─── Data for processing
(* ===== verification/Edits.v ===== *)
(** * Edits: what the operations do to the document

    [Operations] turns each operation into a list of edits.  Here the edited
    document is described directly: deletion keeps exactly the bytes outside
    of the selection, and the overwriting operations change exactly the bytes
    at their positions. *)

From S2P Require Import Prelude Masks XiRope XiRopeRef ByteRope Selection SelectionMap.
From S2P Require Import SelectionMoves Operations.

Definition in_regionb (p : Z) (r : SelRegion) : bool := (rmin r <=? p) && (p <=? rmax r).

(** Position [p] is in some region. *)
Definition selected (rs : list SelRegion) (p : Z) : bool := existsb (in_regionb p) rs.

(** Position [p] is the caret of some region. *)
Definition is_caret (rs : list SelRegion) (p : Z) : bool := existsb (λ r, caret r =? p) rs.

(** The bytes of [l], the first of which is at position [p], that are not
    selected. *)
Fixpoint unselected (rs : list SelRegion) (p : Z) (l : bytes) : bytes :=
  match l with
  | [] => []
  | b :: l' => if selected rs p then unselected rs (p + 1) l' else b :: unselected rs (p + 1) l'
  end.

(** ** Deletion *)

Lemma unselected_app rs p l1 l2 :
  unselected rs p (l1 ++ l2) = unselected rs p l1 ++ unselected rs (p + zlen l1) l2.
Proof.
  revert p. induction l1 as [|b l1 IH]; intros p; cbn [app unselected].
  - by rewrite zlen_nil, Z.add_0_r.
  - rewrite IH, zlen_cons. replace (p + 1 + zlen l1) with (p + (1 + zlen l1)) by lia.
    by destruct (selected rs p).
Qed.

Lemma unselected_keep rs p l : (∀ q, p ≤ q < p + zlen l → selected rs q = false) →
  unselected rs p l = l.
Proof.
  revert p. induction l as [|b l IH]; intros p Hq; simpl; [done|]. rewrite zlen_cons in Hq.
  pose proof (zlen_nonneg l). rewrite Hq by lia. f_equal. apply IH. intros q ?. apply Hq. lia.
Qed.

Lemma unselected_drop rs p l : (∀ q, p ≤ q < p + zlen l → selected rs q = true) →
  unselected rs p l = [].
Proof.
  revert p. induction l as [|b l IH]; intros p Hq; simpl; [done|]. rewrite zlen_cons in Hq.
  pose proof (zlen_nonneg l). rewrite Hq by lia. apply IH. intros q ?. apply Hq. lia.
Qed.

Lemma unselected_ext rs rs' p l :
  (∀ q, p ≤ q → selected rs q = selected rs' q) → unselected rs p l = unselected rs' p l.
Proof.
  revert p. induction l as [|b l IH]; intros p Hq; simpl; [done|].
  rewrite Hq, (IH (p + 1)) by (lia || intros; apply Hq; lia). done.
Qed.

Lemma selected_before lo rs p : regions_from lo rs → p < lo → selected rs p = false.
Proof.
  revert lo. induction rs as [|r rs IH]; intros lo Hr Hp; simpl; [done|].
  destruct Hr as [Hlo Hr]. pose proof (rmin_le_rmax r). rewrite (IH _ Hr) by lia.
  unfold in_regionb. by rewrite (proj2 (Z.leb_gt _ _)) by lia.
Qed.

Lemma splice_delete rs pos l : 0 ≤ pos → regions_from pos rs →
  splice pos (omap delete_edit rs) l = unselected rs pos (zdrop pos l).
Proof.
  revert pos. induction rs as [|r rs IH]; intros pos Hpos Hr.
  - cbn. symmetry. by apply unselected_keep.
  - destruct Hr as [Hlo Hr]. pose proof (rmin_le_rmax r) as Hmm. cbn.
    rewrite IH by (done || lia).
    rewrite (zslice_zdrop pos (rmin r) l) by lia.
    rewrite (zslice_zdrop (rmin r) (rmax r + 1) l) by lia.
    rewrite !unselected_app.
    assert (∀ q, rmin r ≤ q ≤ rmax r → selected (r :: rs) q = true) as Hin.
    { intros q Hq. simpl. unfold in_regionb. by rewrite !(proj2 (Z.leb_le _ _)) by lia. }
    assert (∀ q, q < rmin r → selected (r :: rs) q = false) as Hout.
    { intros q Hq. apply (selected_before (rmin r)); [by split|done]. }
    rewrite (unselected_keep (r :: rs) pos).
    2: { intros q Hq. apply Hout. autorewrite with zlen in Hq. lia. }
    f_equal. destruct (Z.le_gt_cases (zlen l) (rmin r)) as [Hn|Hn].
    { rewrite !zdrop_ge, (zslice_ge (rmin r)) by lia. done. }
    rewrite (unselected_drop (r :: rs)).
    2: { intros q Hq. apply Hin. autorewrite with zlen in Hq. lia. }
    simpl. destruct (Z.le_gt_cases (zlen l) (rmax r + 1)) as [Hn'|Hn'].
    { rewrite !zdrop_ge by lia. done. }
    autorewrite with zlen.
    replace (pos + Z.max 0 (Z.min (rmin r) (zlen l) - pos) +
      Z.max 0 (Z.min (rmax r + 1) (zlen l) - rmin r)) with (rmax r + 1) by lia.
    apply unselected_ext. intros q Hq. unfold selected. cbn [existsb].
    unfold in_regionb at 2. by rewrite (proj2 (Z.leb_gt q (rmax r))), andb_false_r by lia.
Qed.

(** ** Edits that do not change the length *)

Definition edit_covers (p : Z) (ed : edit) : bool := (ed_start ed <=? p) && (p <? ed_end ed).

Lemma find_edit_after p pos es : edits_sorted pos es → p < pos → find (edit_covers p) es = None.
Proof.
  revert pos. induction es as [|ed es IH]; intros pos Hs Hp; simpl; [done|].
  destruct Hs as [Hr Hs]. unfold edit_covers at 1. rewrite (proj2 (Z.leb_gt _ _)) by lia.
  simpl. apply (IH _ Hs). lia.
Qed.

Lemma zlookup_app {A} (l1 l2 : list A) i : 0 ≤ i →
  zlookup (l1 ++ l2) i = if i <? zlen l1 then zlookup l1 i else zlookup l2 (i - zlen l1).
Proof.
  intros Hi. unfold zlookup, zlen. rewrite (proj2 (Z.ltb_ge i 0)) by lia.
  destruct (Z.ltb_spec i (Z.of_nat (length l1))).
  - by rewrite lookup_app_l by lia.
  - rewrite lookup_app_r by lia. rewrite (proj2 (Z.ltb_ge (i - _) 0)) by lia. f_equal. lia.
Qed.

Lemma zlookup_zslice {A} s e (l : list A) i : 0 ≤ s → 0 ≤ i < e - s →
  zlookup (zslice s e l) i = zlookup l (s + i).
Proof.
  intros Hs Hi. unfold zlookup, zslice, ztake, zdrop.
  rewrite !(proj2 (Z.ltb_ge _ 0)) by lia. rewrite lookup_take_lt by lia.
  rewrite lookup_drop. f_equal. lia.
Qed.

Lemma zlookup_zdrop {A} s (l : list A) i : 0 ≤ s → 0 ≤ i →
  zlookup (zdrop s l) i = zlookup l (s + i).
Proof.
  intros Hs Hi. unfold zlookup, zdrop. rewrite !(proj2 (Z.ltb_ge _ 0)) by lia.
  rewrite lookup_drop. f_equal. lia.
Qed.

(** Every byte is either the byte of the edit that covers its position or the
    old byte. *)
Lemma splice_lookup pos es l p : 0 ≤ pos ≤ p → edits_sorted pos es →
  Forall (λ ed, ed_start ed ≤ zlen l) es →
  Forall (λ ed, zlen (ed_text ed) = ed_end ed - ed_start ed) es →
  zlookup (splice pos es l) (p - pos) =
    match find (edit_covers p) es with
    | Some ed => zlookup (ed_text ed) (p - ed_start ed)
    | None => zlookup l p
    end.
Proof.
  revert pos. induction es as [|ed es IH]; intros pos Hp Hs Hn Ht; cbn [splice find].
  - rewrite zlookup_zdrop by lia. f_equal. lia.
  - destruct Hs as [Hr Hs]. apply Forall_cons in Hn as [Hn Hns]. apply Forall_cons in Ht as [Ht Hts].
    rewrite zlookup_app by lia. rewrite zlen_zslice by lia.
    replace (Z.max 0 (Z.min (ed_start ed) (zlen l) - pos)) with (ed_start ed - pos) by lia.
    unfold edit_covers at 1. destruct (Z.ltb_spec (p - pos) (ed_start ed - pos)).
    + rewrite zlookup_zslice by lia. rewrite (proj2 (Z.leb_gt _ _)) by lia. simpl.
      rewrite (find_edit_after p _ _ Hs) by lia. f_equal. lia.
    + rewrite (proj2 (Z.leb_le _ _)) by lia. simpl. rewrite zlookup_app, Ht by lia.
      replace (p - pos - (ed_start ed - pos)) with (p - ed_start ed) by lia.
      destruct (Z.ltb_spec p (ed_end ed)).
      * by rewrite (proj2 (Z.ltb_lt _ _)) by lia.
      * rewrite (proj2 (Z.ltb_ge _ _)) by lia.
        replace (p - ed_start ed - (ed_end ed - ed_start ed)) with (p - ed_end ed) by lia.
        apply IH; [lia|done..].
Qed.

Lemma find_fmap {A B} (f : B → bool) (g : A → B) (l : list A) :
  find f (g <$> l) = g <$> find (λ x, f (g x)) l.
Proof. induction l as [|x l IH]; csimpl; [done|]. by destruct (f (g x)). Qed.

Lemma find_ext {A} (f g : A → bool) (l : list A) : (∀ x, f x = g x) → find f l = find g l.
Proof. intros Hfg. induction l as [|x l IH]; simpl; [done|]. by rewrite Hfg, IH. Qed.

Lemma omap_Some {A B} (g : A → B) (l : list A) : omap (λ x, Some (g x)) l = g <$> l.
Proof. induction l as [|x l IH]; csimpl; [done|]. by rewrite IH. Qed.

Lemma find_existsb {A} (f : A → bool) (l : list A) :
  match find f l with Some x => f x = true ∧ existsb f l = true | None => existsb f l = false end.
Proof.
  induction l as [|x l IH]; simpl; [done|]. destruct (f x) eqn:E; [done|].
  by destruct (find f l).
Qed.

Lemma lor_nibbles b digit :
  Z.lor (b mod 2 ^ 4) (Z.shiftl digit 4) = digit * 16 + b mod 16.
Proof.
  assert (Z.land (b mod 2 ^ 4) (Z.shiftl digit 4) = 0) as Hdisj.
  { apply Z.bits_inj'. intros n Hn. rewrite Z.land_spec, Z.bits_0.
    destruct (Z.lt_ge_cases n 4).
    - by rewrite Z.shiftl_spec_low, andb_false_r.
    - by rewrite Z.mod_pow2_bits_high by lia. }
  rewrite <-Z.lxor_lor, <-Z.add_nocarry_lxor, Z.shiftl_mul_pow2 by done || lia.
  change (2 ^ 4) with 16. lia.
Qed.

Section edits.
Context `{Profile} `{XiRopeLaws}.

(** An operation that gives every region an edit of its own extent. *)
Lemma pointwise_edits (base : Rope) (sel : Selection) d (g : SelRegion → edit) (at_ : Z → SelRegion → bool) p :
  delta_of (rope_len base) (g <$> regions sel) d → 0 ≤ p →
  (∀ r, zlen (ed_text (g r)) = ed_end (g r) - ed_start (g r)) →
  (∀ r, edit_covers p (g r) = at_ p r) →
  zlookup (rope_bytes (rope_apply_delta base d)) p =
    match find (at_ p) (regions sel) with
    | Some r => zlookup (ed_text (g r)) (p - ed_start (g r))
    | None => zlookup (rope_bytes base) p
    end.
Proof.
  intros Hd Hp Hlen Hat. rewrite (delta_of_apply _ _ _ Hd).
  destruct Hd as (b & _ & _ & _ & Hn & Hs & Hf). rewrite rope_len_bytes in Hf.
  pose proof (splice_lookup 0 _ (rope_bytes base) p ltac:(lia) Hs Hf) as Hl.
  rewrite Z.sub_0_r, find_fmap in Hl. rewrite Hl.
  - rewrite (find_ext _ (at_ p)) by apply Hat. by destruct (find (at_ p) (regions sel)).
  - apply Forall_fmap, Forall_true. exact Hlen.
Qed.

Lemma zlookup_replicate {A} (x : A) n i : 0 ≤ i < n →
  zlookup (replicate (Z.to_nat n) x) i = Some x.
Proof.
  intros Hi. unfold zlookup. rewrite (proj2 (Z.ltb_ge _ 0)) by lia.
  apply lookup_replicate_2. lia.
Qed.

Lemma zlen_replicate {A} (x : A) n : 0 ≤ n → zlen (replicate (Z.to_nat n) x) = n.
Proof. intros. unfold zlen. rewrite length_replicate. lia. Qed.

Lemma replace_lookup base sel ch d p :
  delta_of (rope_len base) (omap (replace_edit ch) (regions sel)) d → 0 ≤ p →
  zlookup (rope_bytes (rope_apply_delta base d)) p =
    if selected (regions sel) p then Some ch else zlookup (rope_bytes base) p.
Proof.
  intros Hd Hp. unfold replace_edit in Hd. rewrite omap_Some in Hd.
  rewrite (pointwise_edits _ _ _ _ in_regionb _ Hd Hp).
  - pose proof (find_existsb (in_regionb p) (regions sel)) as Hf. unfold selected.
    destruct (find _ _) as [r|]; [|by rewrite Hf]. destruct Hf as [Hr ->]. simpl.
    unfold in_regionb in Hr. apply zlookup_replicate. lia.
  - intros r. simpl. rewrite zlen_replicate; pose proof (rmin_le_rmax r); lia.
  - intros r. unfold edit_covers, in_regionb. simpl. f_equal. zcases; try done.
    destruct (Z.ltb_spec p (rmax r + 1)), (Z.leb_spec p (rmax r)); done || lia.
Qed.

(** Operations that overwrite the byte under the caret with one byte. *)
Lemma caret_lookup (base : Rope) (sel : Selection) (f : Z → Z) d p :
  delta_of (rope_len base) ((λ r, mkEdit (caret r) (caret r + 1) [f (caret r)]) <$> regions sel) d →
  0 ≤ p →
  zlookup (rope_bytes (rope_apply_delta base d)) p =
    if is_caret (regions sel) p then Some (f p) else zlookup (rope_bytes base) p.
Proof.
  intros Hd Hp. rewrite (pointwise_edits _ _ _ _ (λ p r, caret r =? p) _ Hd Hp).
  - pose proof (find_existsb (λ r, caret r =? p) (regions sel)) as Hf. unfold is_caret.
    destruct (find _ _) as [r|]; [|by rewrite Hf]. destruct Hf as [<-%Z.eqb_eq ->]. simpl.
    by rewrite Z.sub_diag.
  - intros r. unfold zlen. simpl. lia.
  - intros r. unfold edit_covers. simpl.
    destruct (Z.leb_spec (caret r) p), (Z.ltb_spec p (caret r + 1)), (Z.eqb_spec (caret r) p);
      done || lia.
Qed.

(** Deletion keeps exactly the bytes outside of all regions, in order. *)
Lemma deletion_keeps_unselected (base : Rope) (sel : Selection) :
  selection_ok (rope_len base) sel → rope_len base < two63 →
  ∃ d, deletion base sel = Ok d ∧
    rope_bytes (rope_apply_delta base d) = unselected (regions sel) 0 (rope_bytes base).
Proof.
  intros Hok Hfit. destruct (deletion_delta base sel Hok Hfit) as (d & -> & Hd).
  exists d. split; [done|]. rewrite (delta_of_apply _ _ _ Hd).
  apply splice_delete; [done|apply (sel_sorted _ _ Hok)].
Qed.

(** C30: replacing never panics on a well-formed selection; afterwards every
    selected position holds the new byte (one past the end included, when the
    selection reaches it) and every other position holds what it held. *)
Theorem replace_overwrites_selected (base : Rope) (sel : Selection) (ch : Z) :
  selection_ok (rope_len base) sel → rope_len base < two63 →
  ∃ d, replace base sel ch = Ok d ∧ ∀ p, 0 ≤ p →
    zlookup (rope_bytes (rope_apply_delta base d)) p =
      if selected (regions sel) p then Some ch else zlookup (rope_bytes base) p.
Proof.
  intros Hok Hfit. destruct (replace_delta base sel Hok Hfit ch) as (d & -> & Hd).
  exists d. split; [done|]. intros p Hp. by apply replace_lookup.
Qed.

(** C31: overwriting a half byte never panics on a well-formed selection; the
    byte under each caret gets the new high digit and keeps its low digit (a
    new byte is appended when the caret is one past the end), and every other
    byte is unchanged. *)
Theorem overwrite_half_nibble (base : Rope) (sel : Selection) (digit : Z) :
  selection_ok (rope_len base) sel → rope_len base < two63 → 0 ≤ digit < 16 →
  ∃ d, overwrite_half base sel (Z.shiftl digit 4) = Ok d ∧ ∀ p, 0 ≤ p →
    zlookup (rope_bytes (rope_apply_delta base d)) p =
      if is_caret (regions sel) p
      then Some (digit * 16 + default 0 (zlookup (rope_bytes base) p) mod 16)
      else zlookup (rope_bytes base) p.
Proof.
  intros Hok Hfit Hdig.
  destruct (overwrite_half_delta base sel Hok Hfit (Z.shiftl digit 4)) as (d & -> & Hd).
  exists d. split; [done|]. intros p Hp. unfold overwrite_half_edit in Hd. rewrite omap_Some in Hd.
  rewrite (caret_lookup base sel
    (λ c, Z.lor (Z.land (default 0 (zlookup (rope_bytes base) c)) 15) (Z.shiftl digit 4)) d p Hd Hp).
  destruct (is_caret _ _); [|done]. f_equal. set (b := default 0 _).
  change 15 with (Z.ones 4). rewrite Z.land_ones by lia. apply lor_nibbles.
Qed.

End edits.

(** ** The theorems at a concrete document *)

Definition sample_doc : @Rope ref_rope := ref_doc [10; 11; 12; 13; 14; 15; 16].
Definition sample_sel : Selection := selection_of [(1, 2); (4, 4); (7, 6)] 1.

Lemma replace_overwrites_selected_witness :
  ∃ d, @replace true ref_rope sample_doc sample_sel 255 = Ok d ∧ ∀ p, 0 ≤ p →
    zlookup (rope_bytes (rope_apply_delta sample_doc d)) p =
      if selected (regions sample_sel) p then Some 255 else zlookup (rope_bytes sample_doc) p.
Proof.
  apply replace_overwrites_selected; [selection_ok_compute|vm_compute; reflexivity].
Defined.

Lemma overwrite_half_nibble_witness :
  ∃ d, @overwrite_half true ref_rope sample_doc sample_sel (Z.shiftl 11 4) = Ok d ∧ ∀ p, 0 ≤ p →
    zlookup (rope_bytes (rope_apply_delta sample_doc d)) p =
      if is_caret (regions sample_sel) p
      then Some (11 * 16 + default 0 (zlookup (rope_bytes sample_doc) p) mod 16)
      else zlookup (rope_bytes sample_doc) p.
Proof.
  apply overwrite_half_nibble; [selection_ok_compute|vm_compute; reflexivity|lia].
Defined.

Example deletion_sample :
  (d ← @deletion false ref_rope sample_doc sample_sel;
   Ok (rope_bytes (rope_apply_delta sample_doc d))) = Ok [10; 13; 15].
Proof. vm_compute. reflexivity. Qed.

Example overwrite_half_sample :
  (d ← @overwrite_half false ref_rope sample_doc sample_sel 176;
   Ok (rope_bytes (rope_apply_delta sample_doc d))) = Ok [10; 187; 12; 13; 190; 15; 16; 176].
Proof. vm_compute. reflexivity. Qed.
──────
# Goal of the exercise:
Scan the records for the word "when". Copy each line where it turns up.

# Answer box:
    selected position holds the new byte (one past the end included, when the
    new byte is appended when the caret is one past the end), and every other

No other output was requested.